Problem statement> Reproduce the full listing that appears beneath this instruction exactly.

*** Study material Section Begins ***

(** ** Waiting *)

Lemma running_same (x x' : nstate) p : running e x p → sch x' = sch x → sleeps x' = sleeps x → objects x' = objects x → running e x' p.
Proof. intros [] E1 E2 E3. split; by rewrite ?E1, ?E2, ?E3. Qed.
Lemma blocks_same (x x1 x' : nstate) p : sch x1 = sch x → rets x1 = rets x → objects x1 = objects x → blocks e x1 p x' → blocks e x p x'.
Proof. intros E1 E2 E3 []. split; by rewrite <-?E1, <-?E2, <-?E3. Qed.

(** The thread waits at the entry that was found or made. *)
Lemma wp_wait_at s f F n G A U u g p :
  finv_at e true s f F (S n) G A U → config_ok c → running e (ns s) p → f = group_futex e (cap_group e p) → G !! u = Some g →
  fe_count g = Z.of_nat (length (fe_waiters g)) →
  wp (__inc_waiter_count (fe_entry g);; E ← get_entry (fe_entry g);
      ret ← on_ns (wait_notific_internal e (notific E) true None true false);
      match ret with None => mret None | Some r => __dec_waiter_count e (fe_entry g);; unlock f;; mret (Some r) end)
    (λ r s', r = None ∧ ∃ A', finv_at e false s' f F n (<[u := FEnt (fe_entry g) (fe_notif g) (fe_count g + 1) (fe_waiters g ++ [p])]> G) A' U ∧
      blocks e (ns s) p (ns s') ∧ umem s' = umem s ∧ objs s' = objs s) s.
Proof.
  intros HI Hc Hrun Hf Hg Hcnt. wp_seq. eapply wp_mono; [by apply (wp_inc true s f F (S n) G A U u g)|]. intros [] s1 (HI1&En&Em&Eo). wp_seq.
  set (g1 := set_count _ g) in HI1. assert (<[u := g1]> G !! u = Some g1) as Hg1 by apply lookup_insert_eq.
  destruct (fi_entry _ _ _ _ _ _ _ _ _ HI1 u g1 Hg1) as [HE HA]. eapply wp_get_entry; [exact HE|]. cbn [notific]. wp_seq. apply wp_on_ns.
  eapply wp_mono; [eapply (wp_wait_block e (ns s1) n A (fe_notif g1) (fe_waiters g1) p None true false); [apply HI1|done|by rewrite En|done|done]|].
  intros r x (->&HN&[Hbl Hnf _ Hfl]&_). wp_seq. split; [done|]. eexists. split_and!; [| |done|done].
  - pose proof (finv_change e true false s1 f F (S n) (<[u := g1]> G) A U u g1 (FEnt (fe_entry g) (fe_notif g) (fe_count g + 1) (fe_waiters g ++ [p])) (set_ns x s1) n _
      HI1 Hg1 eq_refl eq_refl HN) as H. rewrite insert_insert_eq in H. apply H; try done; cbn.
    + rewrite Hfl, <-Hf. apply lookup_insert_eq.
    + by rewrite insert_id.
  - by rewrite <-En.
Qed.

(** What [sys_futex_wait] does *)
Inductive wait_result s f F n (W : gmap Z (list Z)) u (v val : Z) en q (k : K) (p : Z) : option Z → fstate K → Prop :=
  | WaitFault : check_user_addr_range u 4 ≠ 0 → wait_result s f F n W u v val en q k p (Some (- EFAULT)) s
  | WaitChanged : check_user_addr_range u 4 = 0 → v ≠ val → wait_result s f F n W u v val en q k p (Some (- EAGAIN)) s
  | WaitNoMemory s' : check_user_addr_range u 4 = 0 → v = val → W !! u = None → en = 0 ∨ q = 0 → futex_table s' f F (S (S n)) W → ns s' = ns s →
      wait_result s f F n W u v val en q k p (Some (- VmSpace.ENOMEM)) s'
  | WaitBlocks s' n' : check_user_addr_range u 4 = 0 → v = val → (n ≤ n')%nat → futex_table s' f F n' (<[u := default [] (W !! u) ++ [p]]> W) →
      blocks e (ns s) p (ns s') → umem s' = umem s → (W !! u = None → objs s' = k) → wait_result s f F n W u v val en q k p None s'.

Lemma wp_sys_futex_wait s f F n W p u op v val timeout en q k :
  futex_table s f F (S (S n)) W → config_ok c → running e (ns s) p → f = group_futex e (cap_group e p) →
  (check_user_addr_range u 4 = 0 → umem s !! u = Some v) → (W !! u = None → answers (futex_mem_type F) (objs s) en q k) →
  wp (sys_futex_wait e u op val timeout) (wait_result s f F n W u v val en q k p) s.
Proof.
  intros (G&A&U&HI&Hs&->) Hc Hrun Hf Hu Hans. pose proof (fi_lock _ _ _ _ _ _ _ _ _ HI) as Hlk. unfold sys_futex_wait. wp_seq.
  eapply wp_current_futex; [apply Hrun|done|]. wp_seq. apply wp_lock_futex; [done|]. case_bool_decide as Hchk; cbn [negb]; wp_seq.
  2: { apply wp_unlock. wp_seq. rewrite with_lock_id by done. by constructor. }
  specialize (Hu Hchk). unfold read_user_int. wp_seq. cbn. rewrite Hu. wp_seq. case_bool_decide as Hv; cbn [negb]; wp_seq.
  2: { apply wp_unlock. wp_seq. rewrite with_lock_id by done. by constructor. }
  subst v. set (s1 := with_lock true f s). assert (finv_at e true s1 f F (S (S n)) G A U) as HI1 by by eapply finv_with_lock.
  eapply wp_mono; [by apply (wp_find_entry e true s1 f F (S (S n)) G A U u)|]. intros r ? [-> ->]. wp_seq. eapply wp_get_futex; [apply HI1|]. wp_seq.
  pose proof (settled_found _ _ _ _ _ _ _ _ u HI1 Hs) as Hfnd. rewrite lookup_fmap in Hans.
  assert (running e (ns s1) p) as Hrun1 by (by apply (running_same (ns s))). destruct (G !! u) as [g|] eqn:Hg.
  - destruct Hfnd as (->&Hne&_). rewrite bool_decide_eq_false_2 by done. wp_seq. rewrite bool_decide_eq_false_2 by done.
    eapply wp_mono; [by eapply (wp_wait_at s1 f F (S n) G A U u g p); [| | | | |apply (Hs u g Hg)]|].
    intros r s' (->&A'&HI'&Hbl&Em&_). apply (WaitBlocks _ _ _ _ _ _ _ _ _ _ _ _ s' (S n)); [done|done|lia| |by apply (blocks_same _ (ns s1))|done|by rewrite lookup_fmap, Hg].
    eexists _, A', U. split_and!; [exact HI'| |].
    + apply settled_insert; [done|cbn; by destruct (fe_waiters g)|]. cbn. rewrite length_app, (proj2 (Hs u g Hg)). simpl. lia.
    + by rewrite fmap_insert, lookup_fmap, Hg.
  - rewrite Hfnd, (bool_decide_eq_true_2 (0 = 0)) by done.
    eapply wp_mono; [by apply (wp_new_entry e true s1 f F (S n) G A U u _ en q k HI1 Hg), Hans|].
    intros r s2 (Em&[(->&Hz&Ens&HI2)|(->&Hne&HI2&Eo&pl&Ens)]).
    + rewrite bool_decide_eq_true_2 by done. wp_seq. apply wp_unlock. wp_seq. constructor; [done|done|by rewrite lookup_fmap, Hg|done| |].
      * eexists G, A, U. split_and!; [by eapply finv_with_lock|done|done].
      * cbn. rewrite Ens. cbn. rewrite insert_insert_eq, insert_id by done. unfold set_futex_lock. by destruct (ns s).
    + rewrite bool_decide_eq_false_2 by done.
      eapply wp_mono; [eapply (wp_wait_at s2 f F n _ _ _ u (FEnt en q 0 []) p); [exact HI2|done| |done|apply lookup_insert_eq|done]|].
      { eapply running_same; [exact Hrun1|by rewrite Ens..]. }
      intros r s' (->&A'&HI'&Hbl&Em'&Eo'). rewrite insert_insert_eq in HI'. apply (WaitBlocks _ _ _ _ _ _ _ _ _ _ _ _ s' n); [done|done|lia| | |by rewrite Em', Em|by rewrite Eo'].
      * eexists _, A', _. split_and!; [exact HI'|by apply settled_insert|]. by rewrite fmap_insert, lookup_fmap, Hg.
      * eapply blocks_same; [..|exact Hbl]; by rewrite Ens.
Qed.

*** Study material Section Ends ***

Task answer>
(** ** Waiting *)

Lemma running_same (x x' : nstate) p : running e x p → sch x' = sch x → sleeps x' = sleeps x → objects x' = objects x → running e x' p.
Proof. intros [] E1 E2 E3. split; by rewrite ?E1, ?E2, ?E3. Qed.
Lemma blocks_same (x x1 x' : nstate) p : sch x1 = sch x → rets x1 = rets x → objects x1 = objects x → blocks e x1 p x' → blocks e x p x'.
Proof. intros E1 E2 E3 []. split; by rewrite <-?E1, <-?E2, <-?E3. Qed.

(** The thread waits at the entry that was found or made. *)
Lemma wp_wait_at s f F n G A U u g p :
  finv_at e true s f F (S n) G A U → config_ok c → running e (ns s) p → f = group_futex e (cap_group e p) → G !! u = Some g →
  fe_count g = Z.of_nat (length (fe_waiters g)) →
  wp (__inc_waiter_count (fe_entry g);; E ← get_entry (fe_entry g);
      ret ← on_ns (wait_notific_internal e (notific E) true None true false);
      match ret with None => mret None | Some r => __dec_waiter_count e (fe_entry g);; unlock f;; mret (Some r) end)
    (λ r s', r = None ∧ ∃ A', finv_at e false s' f F n (<[u := FEnt (fe_entry g) (fe_notif g) (fe_count g + 1) (fe_waiters g ++ [p])]> G) A' U ∧
      blocks e (ns s) p (ns s') ∧ umem s' = umem s ∧ objs s' = objs s) s.
Proof.
  intros HI Hc Hrun Hf Hg Hcnt. wp_seq. eapply wp_mono; [by apply (wp_inc true s f F (S n) G A U u g)|]. intros [] s1 (HI1&En&Em&Eo). wp_seq.
  set (g1 := set_count _ g) in HI1. assert (<[u := g1]> G !! u = Some g1) as Hg1 by apply lookup_insert_eq.
  destruct (fi_entry _ _ _ _ _ _ _ _ _ HI1 u g1 Hg1) as [HE HA]. eapply wp_get_entry; [exact HE|]. cbn [notific]. wp_seq. apply wp_on_ns.
  eapply wp_mono; [eapply (wp_wait_block e (ns s1) n A (fe_notif g1) (fe_waiters g1) p None true false); [apply HI1|done|by rewrite En|done|done]|].
  intros r x (->&HN&[Hbl Hnf _ Hfl]&_). wp_seq. split; [done|]. eexists. split_and!; [| |done|done].
  - pose proof (finv_change e true false s1 f F (S n) (<[u := g1]> G) A U u g1 (FEnt (fe_entry g) (fe_notif g) (fe_count g + 1) (fe_waiters g ++ [p])) (set_ns x s1) n _
      HI1 Hg1 eq_refl eq_refl HN) as H. rewrite insert_insert_eq in H. apply H; try done; cbn.
    + rewrite Hfl, <-Hf. apply lookup_insert_eq.
    + by rewrite insert_id.
  - by rewrite <-En.
Qed.

(** What [sys_futex_wait] does *)
Inductive wait_result s f F n (W : gmap Z (list Z)) u (v val : Z) en q (k : K) (p : Z) : option Z → fstate K → Prop :=
  | WaitFault : check_user_addr_range u 4 ≠ 0 → wait_result s f F n W u v val en q k p (Some (- EFAULT)) s
  | WaitChanged : check_user_addr_range u 4 = 0 → v ≠ val → wait_result s f F n W u v val en q k p (Some (- EAGAIN)) s
  | WaitNoMemory s' : check_user_addr_range u 4 = 0 → v = val → W !! u = None → en = 0 ∨ q = 0 → futex_table s' f F (S (S n)) W → ns s' = ns s →
      wait_result s f F n W u v val en q k p (Some (- VmSpace.ENOMEM)) s'
  | WaitBlocks s' n' : check_user_addr_range u 4 = 0 → v = val → (n ≤ n')%nat → futex_table s' f F n' (<[u := default [] (W !! u) ++ [p]]> W) →
      blocks e (ns s) p (ns s') → umem s' = umem s → (W !! u = None → objs s' = k) → wait_result s f F n W u v val en q k p None s'.

Lemma wp_sys_futex_wait s f F n W p u op v val timeout en q k :
  futex_table s f F (S (S n)) W → config_ok c → running e (ns s) p → f = group_futex e (cap_group e p) →
  (check_user_addr_range u 4 = 0 → umem s !! u = Some v) → (W !! u = None → answers (futex_mem_type F) (objs s) en q k) →
  wp (sys_futex_wait e u op val timeout) (wait_result s f F n W u v val en q k p) s.
Proof.
  intros (G&A&U&HI&Hs&->) Hc Hrun Hf Hu Hans. pose proof (fi_lock _ _ _ _ _ _ _ _ _ HI) as Hlk. unfold sys_futex_wait. wp_seq.
  eapply wp_current_futex; [apply Hrun|done|]. wp_seq. apply wp_lock_futex; [done|]. case_bool_decide as Hchk; cbn [negb]; wp_seq.
  2: { apply wp_unlock. wp_seq. rewrite with_lock_id by done. by constructor. }
  specialize (Hu Hchk). unfold read_user_int. wp_seq. cbn. rewrite Hu. wp_seq. case_bool_decide as Hv; cbn [negb]; wp_seq.
  2: { apply wp_unlock. wp_seq. rewrite with_lock_id by done. by constructor. }
  subst v. set (s1 := with_lock true f s). assert (finv_at e true s1 f F (S (S n)) G A U) as HI1 by by eapply finv_with_lock.
  eapply wp_mono; [by apply (wp_find_entry e true s1 f F (S (S n)) G A U u)|]. intros r ? [-> ->]. wp_seq. eapply wp_get_futex; [apply HI1|]. wp_seq.
  pose proof (settled_found _ _ _ _ _ _ _ _ u HI1 Hs) as Hfnd. rewrite lookup_fmap in Hans.
  assert (running e (ns s1) p) as Hrun1 by (by apply (running_same (ns s))). destruct (G !! u) as [g|] eqn:Hg.
  - destruct Hfnd as (->&Hne&_). rewrite bool_decide_eq_false_2 by done. wp_seq. rewrite bool_decide_eq_false_2 by done.
    eapply wp_mono; [by eapply (wp_wait_at s1 f F (S n) G A U u g p); [| | | | |apply (Hs u g Hg)]|].
    intros r s' (->&A'&HI'&Hbl&Em&_). apply (WaitBlocks _ _ _ _ _ _ _ _ _ _ _ _ s' (S n)); [done|done|lia| |by apply (blocks_same _ (ns s1))|done|by rewrite lookup_fmap, Hg].
    eexists _, A', U. split_and!; [exact HI'| |].
    + apply settled_insert; [done|cbn; by destruct (fe_waiters g)|]. cbn. rewrite length_app, (proj2 (Hs u g Hg)). simpl. lia.
    + by rewrite fmap_insert, lookup_fmap, Hg.
  - rewrite Hfnd, (bool_decide_eq_true_2 (0 = 0)) by done.
    eapply wp_mono; [by apply (wp_new_entry e true s1 f F (S n) G A U u _ en q k HI1 Hg), Hans|].
    intros r s2 (Em&[(->&Hz&Ens&HI2)|(->&Hne&HI2&Eo&pl&Ens)]).
    + rewrite bool_decide_eq_true_2 by done. wp_seq. apply wp_unlock. wp_seq. constructor; [done|done|by rewrite lookup_fmap, Hg|done| |].
      * eexists G, A, U. split_and!; [by eapply finv_with_lock|done|done].
      * cbn. rewrite Ens. cbn. rewrite insert_insert_eq, insert_id by done. unfold set_futex_lock. by destruct (ns s).
    + rewrite bool_decide_eq_false_2 by done.
      eapply wp_mono; [eapply (wp_wait_at s2 f F n _ _ _ u (FEnt en q 0 []) p); [exact HI2|done| |done|apply lookup_insert_eq|done]|].
      { eapply running_same; [exact Hrun1|by rewrite Ens..]. }
      intros r s' (->&A'&HI'&Hbl&Em'&Eo'). rewrite insert_insert_eq in HI'. apply (WaitBlocks _ _ _ _ _ _ _ _ _ _ _ _ s' n); [done|done|lia| | |by rewrite Em', Em|by rewrite Eo'].
      * eexists _, A', _. split_and!; [exact HI'|by apply settled_insert|]. by rewrite fmap_insert, lookup_fmap, Hg.
      * eapply blocks_same; [..|exact Hbl]; by rewrite Ens.
Qed.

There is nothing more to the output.